## WHAT TO PRODUCE
Set down, exactly as written, every line from the top of the records below to the line containing "match m s with", both ends included, and no others.

[Excerpts from a dataset]
►

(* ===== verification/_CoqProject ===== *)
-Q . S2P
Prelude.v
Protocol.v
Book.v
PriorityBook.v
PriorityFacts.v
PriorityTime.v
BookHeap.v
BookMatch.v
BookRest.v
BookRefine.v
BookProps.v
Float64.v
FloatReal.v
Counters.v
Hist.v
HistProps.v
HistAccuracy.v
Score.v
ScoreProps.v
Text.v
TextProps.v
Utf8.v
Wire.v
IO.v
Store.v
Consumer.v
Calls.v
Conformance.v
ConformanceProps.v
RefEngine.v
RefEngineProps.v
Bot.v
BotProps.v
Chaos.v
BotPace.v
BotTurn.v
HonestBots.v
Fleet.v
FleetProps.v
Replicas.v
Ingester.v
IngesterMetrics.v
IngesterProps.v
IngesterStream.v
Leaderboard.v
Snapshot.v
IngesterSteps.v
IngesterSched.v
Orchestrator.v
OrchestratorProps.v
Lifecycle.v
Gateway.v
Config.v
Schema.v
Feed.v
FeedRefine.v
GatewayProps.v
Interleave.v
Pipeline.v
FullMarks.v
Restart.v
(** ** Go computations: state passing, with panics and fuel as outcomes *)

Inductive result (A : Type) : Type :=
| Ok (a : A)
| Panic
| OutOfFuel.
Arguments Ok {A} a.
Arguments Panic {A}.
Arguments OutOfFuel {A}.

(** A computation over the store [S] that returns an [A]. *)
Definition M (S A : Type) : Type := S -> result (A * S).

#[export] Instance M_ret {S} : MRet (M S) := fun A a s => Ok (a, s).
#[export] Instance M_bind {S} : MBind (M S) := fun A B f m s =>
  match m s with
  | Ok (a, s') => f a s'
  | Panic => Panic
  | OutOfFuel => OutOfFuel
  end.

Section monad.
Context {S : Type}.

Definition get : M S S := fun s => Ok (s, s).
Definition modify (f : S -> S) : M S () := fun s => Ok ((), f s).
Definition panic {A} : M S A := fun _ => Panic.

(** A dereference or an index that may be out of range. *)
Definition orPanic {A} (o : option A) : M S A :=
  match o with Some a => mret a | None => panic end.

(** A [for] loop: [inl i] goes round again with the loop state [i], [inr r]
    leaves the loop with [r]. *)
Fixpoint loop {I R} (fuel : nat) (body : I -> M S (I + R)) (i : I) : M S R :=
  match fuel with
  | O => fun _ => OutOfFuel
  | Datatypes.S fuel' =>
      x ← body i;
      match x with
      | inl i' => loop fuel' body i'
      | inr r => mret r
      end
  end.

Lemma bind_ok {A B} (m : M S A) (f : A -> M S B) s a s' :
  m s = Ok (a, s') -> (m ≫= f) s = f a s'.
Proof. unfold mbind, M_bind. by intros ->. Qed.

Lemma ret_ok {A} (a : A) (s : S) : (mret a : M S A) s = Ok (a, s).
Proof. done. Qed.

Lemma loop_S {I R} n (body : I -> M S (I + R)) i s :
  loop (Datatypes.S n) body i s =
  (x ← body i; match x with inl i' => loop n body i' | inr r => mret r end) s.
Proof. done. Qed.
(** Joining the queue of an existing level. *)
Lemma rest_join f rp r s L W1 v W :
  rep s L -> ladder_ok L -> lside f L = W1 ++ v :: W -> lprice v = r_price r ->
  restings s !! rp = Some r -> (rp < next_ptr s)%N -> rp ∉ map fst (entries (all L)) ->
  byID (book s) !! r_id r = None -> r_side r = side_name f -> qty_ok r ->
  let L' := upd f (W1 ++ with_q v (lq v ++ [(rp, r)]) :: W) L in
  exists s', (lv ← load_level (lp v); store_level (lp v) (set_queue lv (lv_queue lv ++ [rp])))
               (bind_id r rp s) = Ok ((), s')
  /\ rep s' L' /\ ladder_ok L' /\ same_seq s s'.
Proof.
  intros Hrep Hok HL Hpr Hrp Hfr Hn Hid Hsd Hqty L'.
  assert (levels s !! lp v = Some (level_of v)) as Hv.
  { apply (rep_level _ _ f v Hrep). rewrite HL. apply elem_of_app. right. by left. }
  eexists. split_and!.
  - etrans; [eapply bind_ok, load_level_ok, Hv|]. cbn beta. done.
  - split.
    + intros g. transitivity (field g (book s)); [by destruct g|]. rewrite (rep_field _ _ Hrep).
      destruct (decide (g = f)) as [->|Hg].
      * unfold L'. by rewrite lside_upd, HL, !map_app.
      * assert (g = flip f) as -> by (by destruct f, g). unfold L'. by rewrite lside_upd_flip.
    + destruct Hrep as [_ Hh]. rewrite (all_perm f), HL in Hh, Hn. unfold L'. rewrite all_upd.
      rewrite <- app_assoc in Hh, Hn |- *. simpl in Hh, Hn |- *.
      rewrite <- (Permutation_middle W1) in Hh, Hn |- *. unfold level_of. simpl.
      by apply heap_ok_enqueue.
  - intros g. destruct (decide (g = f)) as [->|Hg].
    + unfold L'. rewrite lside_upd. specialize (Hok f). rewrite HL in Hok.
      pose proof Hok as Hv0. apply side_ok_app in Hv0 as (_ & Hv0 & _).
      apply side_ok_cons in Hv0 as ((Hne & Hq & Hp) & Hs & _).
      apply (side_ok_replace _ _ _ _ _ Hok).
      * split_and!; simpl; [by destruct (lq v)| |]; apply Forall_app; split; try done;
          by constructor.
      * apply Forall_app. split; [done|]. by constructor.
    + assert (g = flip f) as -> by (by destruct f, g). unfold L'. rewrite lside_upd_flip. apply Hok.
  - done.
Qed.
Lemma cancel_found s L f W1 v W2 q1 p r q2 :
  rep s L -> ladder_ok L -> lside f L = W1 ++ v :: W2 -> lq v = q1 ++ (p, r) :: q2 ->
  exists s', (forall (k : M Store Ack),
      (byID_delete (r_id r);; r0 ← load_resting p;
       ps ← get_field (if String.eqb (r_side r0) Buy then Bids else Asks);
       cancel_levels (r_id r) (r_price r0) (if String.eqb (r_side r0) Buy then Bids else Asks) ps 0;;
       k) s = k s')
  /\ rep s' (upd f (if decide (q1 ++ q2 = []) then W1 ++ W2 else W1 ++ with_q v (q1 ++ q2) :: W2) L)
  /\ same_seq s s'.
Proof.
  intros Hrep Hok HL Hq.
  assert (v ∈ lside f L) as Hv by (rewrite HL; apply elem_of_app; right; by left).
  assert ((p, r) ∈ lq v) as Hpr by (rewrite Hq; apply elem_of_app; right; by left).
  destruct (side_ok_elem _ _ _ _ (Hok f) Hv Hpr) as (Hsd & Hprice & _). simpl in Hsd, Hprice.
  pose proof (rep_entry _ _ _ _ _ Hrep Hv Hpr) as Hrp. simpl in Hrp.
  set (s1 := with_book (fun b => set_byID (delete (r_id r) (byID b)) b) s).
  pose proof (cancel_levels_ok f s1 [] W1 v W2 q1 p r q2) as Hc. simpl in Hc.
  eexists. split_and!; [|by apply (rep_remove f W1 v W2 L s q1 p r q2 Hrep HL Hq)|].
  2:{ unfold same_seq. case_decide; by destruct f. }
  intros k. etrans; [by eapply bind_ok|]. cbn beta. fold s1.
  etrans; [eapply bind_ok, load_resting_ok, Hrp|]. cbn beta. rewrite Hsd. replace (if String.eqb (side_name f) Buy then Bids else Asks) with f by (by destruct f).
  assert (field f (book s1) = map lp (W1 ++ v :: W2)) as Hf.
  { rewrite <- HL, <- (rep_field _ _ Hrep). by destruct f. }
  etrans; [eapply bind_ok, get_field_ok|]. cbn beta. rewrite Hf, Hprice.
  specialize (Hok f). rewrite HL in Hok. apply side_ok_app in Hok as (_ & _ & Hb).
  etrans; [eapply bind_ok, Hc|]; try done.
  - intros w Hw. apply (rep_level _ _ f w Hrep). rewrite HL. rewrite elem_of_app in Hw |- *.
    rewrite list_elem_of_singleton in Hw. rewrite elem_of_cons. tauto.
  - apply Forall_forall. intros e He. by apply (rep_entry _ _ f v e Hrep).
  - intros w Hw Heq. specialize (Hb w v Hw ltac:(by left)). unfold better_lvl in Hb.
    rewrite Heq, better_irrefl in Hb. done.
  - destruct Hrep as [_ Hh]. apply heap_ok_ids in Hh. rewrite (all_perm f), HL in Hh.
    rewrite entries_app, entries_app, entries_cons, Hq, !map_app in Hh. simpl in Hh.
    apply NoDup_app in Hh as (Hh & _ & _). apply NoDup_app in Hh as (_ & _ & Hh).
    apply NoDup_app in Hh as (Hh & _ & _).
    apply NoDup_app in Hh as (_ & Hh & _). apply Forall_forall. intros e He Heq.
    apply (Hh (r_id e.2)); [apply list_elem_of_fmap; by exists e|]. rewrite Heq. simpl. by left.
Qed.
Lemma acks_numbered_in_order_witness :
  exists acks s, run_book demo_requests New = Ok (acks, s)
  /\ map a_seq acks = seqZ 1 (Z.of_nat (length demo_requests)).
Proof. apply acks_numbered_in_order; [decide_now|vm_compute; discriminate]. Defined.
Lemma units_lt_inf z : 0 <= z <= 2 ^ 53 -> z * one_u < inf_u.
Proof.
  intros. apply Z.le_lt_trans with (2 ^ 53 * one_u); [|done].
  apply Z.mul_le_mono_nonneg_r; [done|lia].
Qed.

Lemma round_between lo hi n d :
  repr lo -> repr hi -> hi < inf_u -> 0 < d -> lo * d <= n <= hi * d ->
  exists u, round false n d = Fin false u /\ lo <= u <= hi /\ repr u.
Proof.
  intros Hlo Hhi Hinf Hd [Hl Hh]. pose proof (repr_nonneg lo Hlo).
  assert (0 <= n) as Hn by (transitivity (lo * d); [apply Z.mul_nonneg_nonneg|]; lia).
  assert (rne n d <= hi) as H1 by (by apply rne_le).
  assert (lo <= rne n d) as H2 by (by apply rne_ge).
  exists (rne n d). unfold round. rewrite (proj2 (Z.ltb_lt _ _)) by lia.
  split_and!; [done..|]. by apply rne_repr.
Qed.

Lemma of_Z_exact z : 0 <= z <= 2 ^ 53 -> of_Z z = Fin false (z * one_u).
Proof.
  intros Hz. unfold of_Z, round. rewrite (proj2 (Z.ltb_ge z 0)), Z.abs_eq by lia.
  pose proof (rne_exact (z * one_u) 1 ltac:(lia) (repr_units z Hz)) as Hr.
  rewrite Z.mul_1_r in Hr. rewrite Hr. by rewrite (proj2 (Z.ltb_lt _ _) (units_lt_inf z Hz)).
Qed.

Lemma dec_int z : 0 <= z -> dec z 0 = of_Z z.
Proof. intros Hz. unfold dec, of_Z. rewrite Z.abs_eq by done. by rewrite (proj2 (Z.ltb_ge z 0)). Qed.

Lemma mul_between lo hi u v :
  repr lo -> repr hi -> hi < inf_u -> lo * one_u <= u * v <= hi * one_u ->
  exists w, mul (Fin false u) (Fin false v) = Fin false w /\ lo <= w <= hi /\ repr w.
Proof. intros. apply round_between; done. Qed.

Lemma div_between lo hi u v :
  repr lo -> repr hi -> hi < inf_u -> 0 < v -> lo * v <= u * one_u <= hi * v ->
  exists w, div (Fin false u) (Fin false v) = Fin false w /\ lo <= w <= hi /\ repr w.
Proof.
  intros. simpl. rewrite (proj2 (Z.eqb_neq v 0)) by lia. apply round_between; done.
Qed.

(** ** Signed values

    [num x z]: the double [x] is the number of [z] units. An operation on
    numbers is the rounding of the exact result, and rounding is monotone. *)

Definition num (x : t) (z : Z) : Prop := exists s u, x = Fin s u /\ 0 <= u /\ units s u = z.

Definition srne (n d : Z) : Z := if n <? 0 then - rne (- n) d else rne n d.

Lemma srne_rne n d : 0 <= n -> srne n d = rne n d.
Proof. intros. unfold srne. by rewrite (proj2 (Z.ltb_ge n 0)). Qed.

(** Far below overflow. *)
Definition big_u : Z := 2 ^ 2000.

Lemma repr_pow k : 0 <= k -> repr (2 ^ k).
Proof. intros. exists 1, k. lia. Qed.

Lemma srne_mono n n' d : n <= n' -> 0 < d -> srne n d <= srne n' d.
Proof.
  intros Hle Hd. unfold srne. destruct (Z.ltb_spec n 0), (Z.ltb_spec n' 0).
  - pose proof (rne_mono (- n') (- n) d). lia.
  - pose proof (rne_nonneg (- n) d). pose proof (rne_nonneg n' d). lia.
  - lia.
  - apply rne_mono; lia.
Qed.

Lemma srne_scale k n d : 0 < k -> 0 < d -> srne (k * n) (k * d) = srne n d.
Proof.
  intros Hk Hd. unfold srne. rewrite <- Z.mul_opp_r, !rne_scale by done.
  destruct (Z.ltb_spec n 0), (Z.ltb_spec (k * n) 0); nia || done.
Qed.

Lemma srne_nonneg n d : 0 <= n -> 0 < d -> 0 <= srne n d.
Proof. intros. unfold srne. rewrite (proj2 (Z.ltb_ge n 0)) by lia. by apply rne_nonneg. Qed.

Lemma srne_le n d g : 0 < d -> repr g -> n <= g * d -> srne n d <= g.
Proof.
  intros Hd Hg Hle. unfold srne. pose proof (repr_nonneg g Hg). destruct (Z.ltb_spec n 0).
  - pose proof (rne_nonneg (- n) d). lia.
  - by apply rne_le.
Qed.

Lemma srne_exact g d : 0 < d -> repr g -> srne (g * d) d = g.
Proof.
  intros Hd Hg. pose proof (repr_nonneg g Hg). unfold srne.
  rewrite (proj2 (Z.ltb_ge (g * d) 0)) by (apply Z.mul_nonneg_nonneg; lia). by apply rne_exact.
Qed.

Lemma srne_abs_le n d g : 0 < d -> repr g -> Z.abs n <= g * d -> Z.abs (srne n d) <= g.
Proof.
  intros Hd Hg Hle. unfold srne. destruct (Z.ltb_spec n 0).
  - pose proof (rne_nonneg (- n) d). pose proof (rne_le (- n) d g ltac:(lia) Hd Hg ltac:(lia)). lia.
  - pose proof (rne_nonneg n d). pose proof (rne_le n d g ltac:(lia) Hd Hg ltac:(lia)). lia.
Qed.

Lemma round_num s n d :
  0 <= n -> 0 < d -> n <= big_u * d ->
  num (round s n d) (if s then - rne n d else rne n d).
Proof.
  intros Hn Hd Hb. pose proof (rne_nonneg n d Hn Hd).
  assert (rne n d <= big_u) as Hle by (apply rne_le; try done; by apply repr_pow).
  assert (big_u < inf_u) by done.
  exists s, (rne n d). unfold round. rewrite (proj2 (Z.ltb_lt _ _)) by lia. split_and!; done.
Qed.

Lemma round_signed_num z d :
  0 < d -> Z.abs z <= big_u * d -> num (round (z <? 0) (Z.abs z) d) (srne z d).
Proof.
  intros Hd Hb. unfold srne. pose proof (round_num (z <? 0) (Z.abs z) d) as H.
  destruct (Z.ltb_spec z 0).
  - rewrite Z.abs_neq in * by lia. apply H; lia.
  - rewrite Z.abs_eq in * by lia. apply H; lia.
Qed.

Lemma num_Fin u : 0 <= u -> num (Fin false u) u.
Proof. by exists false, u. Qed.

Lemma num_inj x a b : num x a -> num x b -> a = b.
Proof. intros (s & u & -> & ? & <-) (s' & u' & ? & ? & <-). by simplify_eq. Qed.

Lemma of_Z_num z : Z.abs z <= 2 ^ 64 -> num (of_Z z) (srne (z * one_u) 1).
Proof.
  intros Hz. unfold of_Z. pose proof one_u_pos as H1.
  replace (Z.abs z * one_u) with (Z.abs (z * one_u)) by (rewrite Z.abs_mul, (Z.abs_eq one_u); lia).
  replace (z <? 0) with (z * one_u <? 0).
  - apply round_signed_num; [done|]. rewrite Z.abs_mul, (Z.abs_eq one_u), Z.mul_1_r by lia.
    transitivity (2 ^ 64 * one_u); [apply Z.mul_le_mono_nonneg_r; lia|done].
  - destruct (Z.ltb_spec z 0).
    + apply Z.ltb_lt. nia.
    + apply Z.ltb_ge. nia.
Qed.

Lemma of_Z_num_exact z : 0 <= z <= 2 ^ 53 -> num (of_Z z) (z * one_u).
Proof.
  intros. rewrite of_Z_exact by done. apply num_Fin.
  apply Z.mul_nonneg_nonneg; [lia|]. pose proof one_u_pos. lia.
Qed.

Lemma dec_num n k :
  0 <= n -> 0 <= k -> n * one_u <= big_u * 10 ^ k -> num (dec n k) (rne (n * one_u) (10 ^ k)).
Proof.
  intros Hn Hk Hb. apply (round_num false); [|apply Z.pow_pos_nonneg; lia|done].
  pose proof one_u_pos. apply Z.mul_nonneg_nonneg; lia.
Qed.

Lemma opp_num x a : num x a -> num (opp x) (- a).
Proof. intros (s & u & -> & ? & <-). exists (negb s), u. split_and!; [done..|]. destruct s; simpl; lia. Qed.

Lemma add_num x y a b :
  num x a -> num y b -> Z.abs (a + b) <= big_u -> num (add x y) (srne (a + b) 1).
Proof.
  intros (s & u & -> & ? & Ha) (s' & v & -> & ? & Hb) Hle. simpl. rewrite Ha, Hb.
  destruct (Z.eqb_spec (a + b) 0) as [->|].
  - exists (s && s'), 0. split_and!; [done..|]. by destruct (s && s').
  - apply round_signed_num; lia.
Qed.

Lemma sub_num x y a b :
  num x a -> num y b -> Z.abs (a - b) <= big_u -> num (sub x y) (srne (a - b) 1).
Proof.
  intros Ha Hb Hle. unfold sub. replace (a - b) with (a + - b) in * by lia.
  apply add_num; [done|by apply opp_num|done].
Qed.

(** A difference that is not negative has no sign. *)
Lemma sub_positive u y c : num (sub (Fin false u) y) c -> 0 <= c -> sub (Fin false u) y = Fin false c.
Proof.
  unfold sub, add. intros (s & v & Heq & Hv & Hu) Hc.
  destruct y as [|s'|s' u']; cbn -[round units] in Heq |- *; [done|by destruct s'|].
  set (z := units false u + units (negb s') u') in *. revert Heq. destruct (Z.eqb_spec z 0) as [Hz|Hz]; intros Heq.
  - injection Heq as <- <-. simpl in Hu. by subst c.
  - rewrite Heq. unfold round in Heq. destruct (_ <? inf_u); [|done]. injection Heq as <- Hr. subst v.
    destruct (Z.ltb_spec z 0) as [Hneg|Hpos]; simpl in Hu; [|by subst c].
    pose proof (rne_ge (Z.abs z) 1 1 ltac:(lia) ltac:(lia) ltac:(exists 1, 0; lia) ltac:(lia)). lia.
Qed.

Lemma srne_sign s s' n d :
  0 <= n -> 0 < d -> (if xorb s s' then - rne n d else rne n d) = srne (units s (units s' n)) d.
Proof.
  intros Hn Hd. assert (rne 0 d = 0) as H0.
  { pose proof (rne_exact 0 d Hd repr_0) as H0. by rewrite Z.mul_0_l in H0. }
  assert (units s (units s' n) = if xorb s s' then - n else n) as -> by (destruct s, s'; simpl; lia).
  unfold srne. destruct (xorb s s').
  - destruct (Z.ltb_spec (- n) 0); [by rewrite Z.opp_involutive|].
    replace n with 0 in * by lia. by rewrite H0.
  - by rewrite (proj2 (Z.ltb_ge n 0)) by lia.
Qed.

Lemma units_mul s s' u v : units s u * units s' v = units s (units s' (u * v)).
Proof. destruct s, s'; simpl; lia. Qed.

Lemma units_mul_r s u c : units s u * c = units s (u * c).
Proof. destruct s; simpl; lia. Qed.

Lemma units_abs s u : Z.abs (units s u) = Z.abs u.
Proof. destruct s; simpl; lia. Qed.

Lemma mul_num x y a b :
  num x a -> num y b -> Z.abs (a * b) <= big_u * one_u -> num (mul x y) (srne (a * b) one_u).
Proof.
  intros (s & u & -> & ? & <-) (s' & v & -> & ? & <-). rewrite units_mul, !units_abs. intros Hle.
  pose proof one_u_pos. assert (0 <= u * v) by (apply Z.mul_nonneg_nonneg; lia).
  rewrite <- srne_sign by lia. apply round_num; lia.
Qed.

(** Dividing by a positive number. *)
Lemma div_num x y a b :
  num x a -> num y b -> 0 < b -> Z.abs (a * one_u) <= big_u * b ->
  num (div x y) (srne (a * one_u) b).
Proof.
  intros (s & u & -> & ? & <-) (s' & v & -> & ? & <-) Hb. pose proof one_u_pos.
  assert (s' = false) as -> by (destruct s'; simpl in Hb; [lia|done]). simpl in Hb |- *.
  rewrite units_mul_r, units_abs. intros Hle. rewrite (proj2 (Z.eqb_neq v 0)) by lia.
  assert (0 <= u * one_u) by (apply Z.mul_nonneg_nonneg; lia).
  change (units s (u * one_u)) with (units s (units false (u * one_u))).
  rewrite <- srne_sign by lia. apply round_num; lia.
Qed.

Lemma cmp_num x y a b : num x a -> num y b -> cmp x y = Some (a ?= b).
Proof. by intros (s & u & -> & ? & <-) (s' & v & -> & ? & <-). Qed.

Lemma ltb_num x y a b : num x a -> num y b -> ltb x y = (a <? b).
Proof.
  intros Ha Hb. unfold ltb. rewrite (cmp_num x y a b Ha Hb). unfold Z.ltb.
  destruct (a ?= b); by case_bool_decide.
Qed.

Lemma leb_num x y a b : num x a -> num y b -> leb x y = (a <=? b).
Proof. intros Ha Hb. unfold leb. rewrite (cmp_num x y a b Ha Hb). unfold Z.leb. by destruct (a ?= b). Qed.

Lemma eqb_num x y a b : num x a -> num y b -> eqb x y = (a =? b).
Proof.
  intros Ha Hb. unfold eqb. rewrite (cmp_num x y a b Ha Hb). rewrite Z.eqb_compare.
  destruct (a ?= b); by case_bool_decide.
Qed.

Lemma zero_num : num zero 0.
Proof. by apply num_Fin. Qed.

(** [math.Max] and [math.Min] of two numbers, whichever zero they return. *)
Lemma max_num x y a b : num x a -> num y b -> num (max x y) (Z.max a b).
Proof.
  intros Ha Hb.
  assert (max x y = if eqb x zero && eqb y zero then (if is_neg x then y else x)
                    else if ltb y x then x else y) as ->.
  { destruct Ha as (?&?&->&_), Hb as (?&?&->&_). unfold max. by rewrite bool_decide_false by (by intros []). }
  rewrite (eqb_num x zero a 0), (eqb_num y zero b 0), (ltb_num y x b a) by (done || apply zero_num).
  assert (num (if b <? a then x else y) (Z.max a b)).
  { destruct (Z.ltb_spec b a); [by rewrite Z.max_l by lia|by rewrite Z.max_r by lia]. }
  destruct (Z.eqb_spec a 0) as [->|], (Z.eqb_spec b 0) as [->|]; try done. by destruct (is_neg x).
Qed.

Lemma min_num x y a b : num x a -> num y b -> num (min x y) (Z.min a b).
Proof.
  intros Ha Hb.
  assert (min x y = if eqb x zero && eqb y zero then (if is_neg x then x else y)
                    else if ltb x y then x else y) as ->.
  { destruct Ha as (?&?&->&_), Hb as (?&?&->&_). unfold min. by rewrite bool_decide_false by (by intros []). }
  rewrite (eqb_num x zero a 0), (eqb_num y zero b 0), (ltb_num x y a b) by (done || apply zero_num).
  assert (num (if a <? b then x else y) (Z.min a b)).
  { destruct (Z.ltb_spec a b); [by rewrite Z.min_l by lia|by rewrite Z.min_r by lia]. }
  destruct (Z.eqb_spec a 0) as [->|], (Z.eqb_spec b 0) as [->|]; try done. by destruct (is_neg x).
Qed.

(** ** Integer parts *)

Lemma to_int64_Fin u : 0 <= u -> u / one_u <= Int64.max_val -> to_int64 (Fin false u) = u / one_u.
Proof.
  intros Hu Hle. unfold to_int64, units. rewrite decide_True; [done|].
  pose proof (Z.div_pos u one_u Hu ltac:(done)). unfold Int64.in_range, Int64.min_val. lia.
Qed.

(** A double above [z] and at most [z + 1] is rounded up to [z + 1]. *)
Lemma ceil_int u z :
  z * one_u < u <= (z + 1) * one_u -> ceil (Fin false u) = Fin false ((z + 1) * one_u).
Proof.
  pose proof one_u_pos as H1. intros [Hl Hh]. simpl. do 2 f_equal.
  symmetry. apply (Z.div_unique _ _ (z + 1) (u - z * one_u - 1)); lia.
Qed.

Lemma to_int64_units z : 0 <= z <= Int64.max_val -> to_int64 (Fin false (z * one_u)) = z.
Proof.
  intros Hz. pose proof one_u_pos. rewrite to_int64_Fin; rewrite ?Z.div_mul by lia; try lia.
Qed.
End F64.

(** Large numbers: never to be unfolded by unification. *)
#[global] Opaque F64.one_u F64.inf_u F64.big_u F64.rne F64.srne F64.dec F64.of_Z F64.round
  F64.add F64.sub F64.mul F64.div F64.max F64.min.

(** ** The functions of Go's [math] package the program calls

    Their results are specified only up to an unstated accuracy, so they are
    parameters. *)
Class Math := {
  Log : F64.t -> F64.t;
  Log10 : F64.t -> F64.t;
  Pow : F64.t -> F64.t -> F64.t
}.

◄

## RESULT FOR THIS TASK
(* ===== verification/_CoqProject ===== *)
-Q . S2P
Prelude.v
Protocol.v
Book.v
PriorityBook.v
PriorityFacts.v
PriorityTime.v
BookHeap.v
BookMatch.v
BookRest.v
BookRefine.v
BookProps.v
Float64.v
FloatReal.v
Counters.v
Hist.v
HistProps.v
HistAccuracy.v
Score.v
ScoreProps.v
Text.v
TextProps.v
Utf8.v
Wire.v
IO.v
Store.v
Consumer.v
Calls.v
Conformance.v
ConformanceProps.v
RefEngine.v
RefEngineProps.v
Bot.v
BotProps.v
Chaos.v
BotPace.v
BotTurn.v
HonestBots.v
Fleet.v
FleetProps.v
Replicas.v
Ingester.v
IngesterMetrics.v
IngesterProps.v
IngesterStream.v
Leaderboard.v
Snapshot.v
IngesterSteps.v
IngesterSched.v
Orchestrator.v
OrchestratorProps.v
Lifecycle.v
Gateway.v
Config.v
Schema.v
Feed.v
FeedRefine.v
GatewayProps.v
Interleave.v
Pipeline.v
FullMarks.v
Restart.v
(** ** Go computations: state passing, with panics and fuel as outcomes *)

Inductive result (A : Type) : Type :=
| Ok (a : A)
| Panic
| OutOfFuel.
Arguments Ok {A} a.
Arguments Panic {A}.
Arguments OutOfFuel {A}.

(** A computation over the store [S] that returns an [A]. *)
Definition M (S A : Type) : Type := S -> result (A * S).

#[export] Instance M_ret {S} : MRet (M S) := fun A a s => Ok (a, s).
#[export] Instance M_bind {S} : MBind (M S) := fun A B f m s =>
  match m s with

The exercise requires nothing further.